This study established a robust prediction model with satisfactory performance by using a minimal set of features. In general, the performance of an RF is negatively associated with the similarity among the contained decision trees (18). Hence, in this study, the candidates of a split were randomly selected from all features to increase the dissimilarity among the decision trees. However, random selection can weaken a decision tree (19) because selected candidates might inaccurately predict pCR. Thus, feature selection was employed on the basis of relevant features for differentiating tumor pCR.

Statistical analysis

A receiver operating characteristic (ROC) curve analysis was performed to evaluate classification performance and ascertain the optimal threshold for maximizing prediction accuracy. The area under the ROC curve (AUC) was used to assess the difference between two or more RFs in predicting pCR. The difference between the two AUCs was examined using the method described by DeLong et al. (29). An analysis of variance (ANOVA) was employed to assess the difference in predictive performance between RFs constructed using different settings. A homogeneous subset was produced through post hoc tests to determine appropriate parameter settings for an RF. For each RFsplits,trees, a set of pCR probabilities was derived from all studied tumors. The predictive performance of RFsplits,trees was evaluated by comparing the probabilities of tumors with and without pCR. Predictive indices were sensitivity (SE), specificity (SP), positive predictive value (PPV), negative predictive value (NPV), and accuracy. Statistical analysis was performed using MedCalc 18.2.1 or PASW 18.


Patient characteristics

To minimize bias, patients received TME within 12 weeks after NCRT. As illustrated in Figure 1, we initially screened 294 patients who received NCRT followed by TME. Of these patients, 77, 33, and 7 were excluded because of a lack of baseline PET, missing treatment start date, and failure of image backup, respectively. Of the 177 patients with available images, 8 were excluded because of failure in MTV delineation. The final analysis included 169 patients (Table 1). No significant differences were observed in age, sex, or clinical T and N stages between the drug combination groups. Tumors were located in the upper or rectosigmoid junction (44 patients), middle third (61 patients), or lower third (64 patients) of the rectum. The median age was 59 years (range, 32–85 years); 115 patients were men, and 54 were women. The median interval from NCRT completion to surgery was 55 days. In total, 22 patients (13%) achieved a TRG4 response in the pathological specimen, and their tumors were classified as achieving pCR to NCRT.

Table 1
Table 1 Patient characteristics (N=169)
Full table

Feature selection for RF construction

ROC curve analysis revealed that of the 68 extracted features, 42 could differentiate tumors on the basis of pCR (Table S1). Of these 42 features, 2, 5, and 35 were categorized as classical PET, probability-based, and texture features, respectively. Seven features, approximately the square root of 42, were randomly selected as candidates for constructing a decision split.
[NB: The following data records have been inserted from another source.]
Definition opCreate2 : executionFunc := λ evm c f,
  '(endowment, f) ← pop f; '(offset, f) ← pop f; '(size, f) ← pop f; '(salt, f) ← pop f;
  input ← read_mem f offset size;
  let gas := f_gas f in
  let gas := gas - gas / 64 in
  let f := use_gas f gas in
  '(res, addr, returnGas, suberr) ← Create2 evm (as_caller c) input gas endowment salt;
  let f := if bool_decide (suberr ≠ None) then push 0 f else push addr f in
  let f := set_gas f (u64 (f_gas f + returnGas)) in
  mret (if bool_decide (suberr = Some errExecutionReverted) then res else [], None, f).

(** The end of the four calls: success flag, return data, gas. *)
Definition after_call (f : frame) (retOffset retSize : Z) (r : result) : SM exec_result :=
  let '(ret, returnGas, err) := r in
  let f := push (bit (bool_decide (err = None))) f in
  f ← (if bool_decide (err = None) || bool_decide (err = Some errExecutionReverted)
       then write_mem f retOffset retSize ret else mret f);
  mret (ret, None, set_gas f (u64 (f_gas f + returnGas))).

Definition CallStipend : Z := 2300.

(** What a call returns is a value, a copy; that in the source the return data can
    be a slice of the caller's memory (the identity contract) and change with it is
    not modelled. *)
Definition opCall : executionFunc := λ evm c f,
  '(_, f) ← pop f;
  let gas := callGasTemp f in
  '(addr, f) ← pop f; '(value, f) ← pop f; '(inOffset, f) ← pop f; '(inSize, f) ← pop f;
  '(retOffset, f) ← pop f; '(retSize, f) ← pop f;
  let value := U256 value in
  args ← read_mem f inOffset inSize;
  let gas := if negb (value =? 0) then u64 (gas + CallStipend) else gas in
  r ← Call evm (as_caller c) (BigToAddress addr) args gas value;
  after_call f retOffset retSize r.

Definition opCallCode : executionFunc := λ evm c f,
  '(_, f) ← pop f;
  let gas := callGasTemp f in
  '(addr, f) ← pop f; '(value, f) ← pop f; '(inOffset, f) ← pop f; '(inSize, f) ← pop f;
  '(retOffset, f) ← pop f; '(retSize, f) ← pop f;
  let value := U256 value in
  args ← read_mem f inOffset inSize;
  let gas := if negb (value =? 0) then u64 (gas + CallStipend) else gas in
  r ← CallCode evm (as_caller c) (BigToAddress addr) args gas value;
  after_call f retOffset retSize r.

Definition opDelegateCall : executionFunc := λ evm c f,
  '(_, f) ← pop f;
  let gas := callGasTemp f in
  '(addr, f) ← pop f; '(inOffset, f) ← pop f; '(inSize, f) ← pop f; '(retOffset, f) ← pop f; '(retSize, f) ← pop f;
  args ← read_mem f inOffset inSize;
  r ← DelegateCall evm (as_caller c) (BigToAddress addr) args gas;
  after_call f retOffset retSize r.

Definition opStaticCall : executionFunc := λ evm c f,
  '(_, f) ← pop f;
  let gas := callGasTemp f in
  '(addr, f) ← pop f; '(inOffset, f) ← pop f; '(inSize, f) ← pop f; '(retOffset, f) ← pop f; '(retSize, f) ← pop f;
  args ← read_mem f inOffset inSize;
  r ← StaticCall evm (as_caller c) (BigToAddress addr) args gas;
  after_call f retOffset retSize r.

Definition opReturn : executionFunc := λ _ _ f,
  '(offset, f) ← pop f; '(size, f) ← pop f; ret ← read_mem f offset size; mret (ret, None, f).
Definition opRevert : executionFunc := λ _ _ f,
  '(offset, f) ← pop f; '(size, f) ← pop f; ret ← read_mem f offset size; mret (ret, None, f).
Definition opStop : executionFunc := λ _ _ f, done f.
Suitable numbers of decision trees and splits

The number of decision trees in the constructed RF and splits in the decision tree were determined through exhaustive search. The ranges of both numbers were set from 1 to 10. For each combination of numbers of splits and trees, a group of 500 RFsplits,trees, called Gsplits,trees, was constructed. The predictive performance of a specific combination was evaluated by averaging the AUCs of the Gsplits,trees. As illustrated in Figure 2A, when the number of splits was fixed, the averaged AUCs were positively associated with the number of decision trees. Notably, predictive performance markedly increased when the number of decision trees was lower than six, regardless of the number of splits. Similarly, when the number of trees was fixed, the averaged AUCs exhibited a positive correlation with the number of splits. However, the values decreased after eight splits.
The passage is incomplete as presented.